▸ Material supplied:
Lemma partition_loop_parted p : ∀ fuel M L R,
  sized (p :: L ++ M ++ R) → (length M < fuel)%nat → Forall (λ x, cmp x p ≤ 0) L → Forall (λ x, 0 ≤ cmp x p) R →
  parted p (L ++ M ++ R) (partition_loop s fuel (array (p :: L ++ M ++ R)) (place 0) (place (S (length (L ++ M ++ R))))
    (place (length L)) (place (S (length L + length M)))).
Proof.
  induction fuel as [|fuel IH]; intros M L R Hs Hf HL HR; [lia |].
  assert (Hmeet : ∀ U D, M = U ++ D → Forall (λ x, cmp x p < 0) U → Forall (λ x, 0 < cmp x p) D →
    parted p (L ++ M ++ R) (partition_loop s (S fuel) (array (p :: L ++ M ++ R)) (place 0) (place (S (length (L ++ M ++ R))))
      (place (length L)) (place (S (length L + length M))))).
  { intros U D -> HU HD. rewrite turn_meets by done. exists (L ++ U), (D ++ R). split_and!; [done | by rewrite <- !app_assoc | |].
    - apply Forall_app_2; [done | by apply lt_le].
    - apply Forall_app_2; [by apply gt_ge | done]. }
  destruct (split_front (λ x, cmp x p < 0) M) as (U & T & HM & HU & HT).
  destruct T as [|x M1]; [by apply (Hmeet U []) |].
  destruct (split_back (λ x, 0 < cmp x p) M1) as (V & D & -> & HD & HV).
  destruct V as [|y V _] using rev_ind; [destruct (decide (0 < cmp x p)) |].
  - apply (Hmeet U (x :: D)); [done.. | by constructor].
  - clear Hmeet. cbn [app] in HM. subst M. rewrite length_app in Hf. cbn [length app] in Hf.
    pose proof (turn_stops fuel p L U x [] D R) as Ht. cbn [app] in Ht. rewrite Ht by (done || cbn; lia). clear Ht.
    replace (L ++ (U ++ x :: D) ++ R) with ((L ++ U) ++ x :: D ++ R) in * by (by rewrite <- !app_assoc).
    replace (length ((L ++ U) ++ [x])) with (S (length (L ++ U))) by (rewrite (length_app _ [x]); cbn; lia).
    pose proof (swap_elem (p :: L ++ U) x (D ++ R) Hs) as Hsw. cbn [length app] in Hsw. rewrite Hsw. cbn [mbind res_bind].
    assert (Forall (λ x, cmp x p ≤ 0) (L ++ U)) as HLU by (apply Forall_app_2; [done | by apply lt_le]).
    assert (Forall (λ x, 0 ≤ cmp x p) (D ++ R)) as HDR by (apply Forall_app_2; [by apply gt_ge | done]).
    destruct fuel as [|fuel]; [lia |]. rewrite meet_again by done.
    exists (L ++ U), (x :: D ++ R). split_and!; [done.. | by constructor; [lia |]].
  - clear Hmeet. rewrite last_snoc in HV. subst M. rewrite !length_app in Hf. cbn [length] in Hf. rewrite !length_app in Hf.
    pose proof (turn_stops fuel p L U x (V ++ [y]) D R) as Ht. cbn [app] in Ht. rewrite Ht; [| done.. | lia |]; clear Ht.
    2: { change (x :: V ++ [y]) with ((x :: V) ++ [y]). rewrite last_snoc. lia. }
    replace (L ++ (U ++ x :: (V ++ [y]) ++ D) ++ R) with ((L ++ U) ++ x :: V ++ y :: D ++ R) in *
      by (rewrite <- !app_assoc; cbn [app]; by rewrite <- !app_assoc).
    replace ((L ++ U) ++ x :: (V ++ [y]) ++ D ++ R) with ((L ++ U) ++ x :: V ++ y :: D ++ R) by (by rewrite <- !app_assoc).
    pose proof (swap_elems (p :: L ++ U) x V y (D ++ R) Hs) as Hsw. cbn [length app Nat.add] in Hsw.
    replace (length ((L ++ U) ++ x :: V ++ [y])) with (S (length (L ++ U) + S (length V)))
      by (rewrite (length_app (L ++ U)); cbn [length]; rewrite (length_app V); cbn [length]; lia).
    rewrite Hsw. cbn [mbind res_bind]. clear Hsw.
    assert (Hperm : ((L ++ U) ++ [y]) ++ V ++ x :: D ++ R ≡ₚ (L ++ U) ++ x :: V ++ y :: D ++ R).
    { rewrite <- app_assoc. apply Permutation_app_head. cbn [app]. by rewrite <- Permutation_middle, Permutation_swap, (Permutation_middle V). }
    destruct (IH V ((L ++ U) ++ [y]) (x :: D ++ R)) as (L' & R' & He & Hp & HL' & HR').
    + eapply Permutation_Forall; [| exact Hs]. constructor. by rewrite Hperm.
    + lia.
    + apply Forall_app_2; [apply Forall_app_2; [done | by apply lt_le] | by constructor; [lia |]].
    + constructor; [lia |]. apply Forall_app_2; [by apply gt_ge | done].
    + exists L', R'. split_and!; [| by rewrite Hp, Hperm | done | done]. rewrite <- He.
      replace (((L ++ U) ++ [y]) ++ V ++ x :: D ++ R) with ((L ++ U) ++ y :: V ++ x :: D ++ R) by (by rewrite <- !app_assoc).
      replace (length ((L ++ U) ++ y :: V ++ x :: D ++ R)) with (length ((L ++ U) ++ x :: V ++ y :: D ++ R))
        by (rewrite !(length_app (L ++ U)); cbn [length]; by rewrite !(length_app V)).
      rewrite (length_app (L ++ U) [y]). cbn [length]. by rewrite Nat.add_1_r, Nat.add_succ_r.
Qed.

(** ** A partition *)

Lemma sized_perm xs ys : ys ≡ₚ xs → sized xs → sized ys.
Proof. intros Hp. apply Permutation_Forall. by symmetry. Qed.

Lemma compare_in xs i j : sized xs → (i < length xs)%nat → (j < length xs)%nat →
  ∃ c, compare s (array xs) (place i) (place j) = Ok c.
Proof.
  intros Hs Hi Hj. apply lookup_lt_is_Some_2 in Hi as [x Hx]. apply lookup_lt_is_Some_2 in Hj as [y Hy].
  exists (cmp x y). by apply compare_elems.
Qed.

Lemma pivot_place xs : sized xs → 10 < len xs →
  ∃ i, (i < length xs)%nat ∧ pivot s (array xs) (len pre) (len xs) = Ok (place i).
Proof.
  intros Hs Hn. unfold pivot. set (k := Z.to_nat (len xs / 6)).
  assert (5 * k < length xs)%nat as Hk by (unfold k; divlia).
  assert (len xs / 6 = Z.of_nat k) as -> by (unfold k; divlia).
  replace (len pre + Z.of_nat k * es) with (place k) by done.
  replace (place k + (Z.of_nat k * es + Z.of_nat k * es)) with (place (3 * k)) by (unfold place; lia).
  replace (place (3 * k) + (Z.of_nat k * es + Z.of_nat k * es)) with (place (5 * k)) by (unfold place; lia).
  destruct (compare_in xs k (3 * k)) as [ij ->]; [done | lia.. |].
  destruct (compare_in xs k (5 * k)) as [ik ->]; [done | lia.. |].
  destruct (compare_in xs (3 * k) (5 * k)) as [jk ->]; [done | lia.. |]. cbn [mbind res_bind].
  repeat case_decide; eexists; (split; [| reflexivity]); lia.
Qed.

▸ Work instructions: Whenever a line includes the word "mbind", pull it out of the entries.

▸ Result for this task:
    pose proof (swap_elem (p :: L ++ U) x (D ++ R) Hs) as Hsw. cbn [length app] in Hsw. rewrite Hsw. cbn [mbind res_bind].
    rewrite Hsw. cbn [mbind res_bind]. clear Hsw.
  destruct (compare_in xs (3 * k) (5 * k)) as [jk ->]; [done | lia.. |]. cbn [mbind res_bind].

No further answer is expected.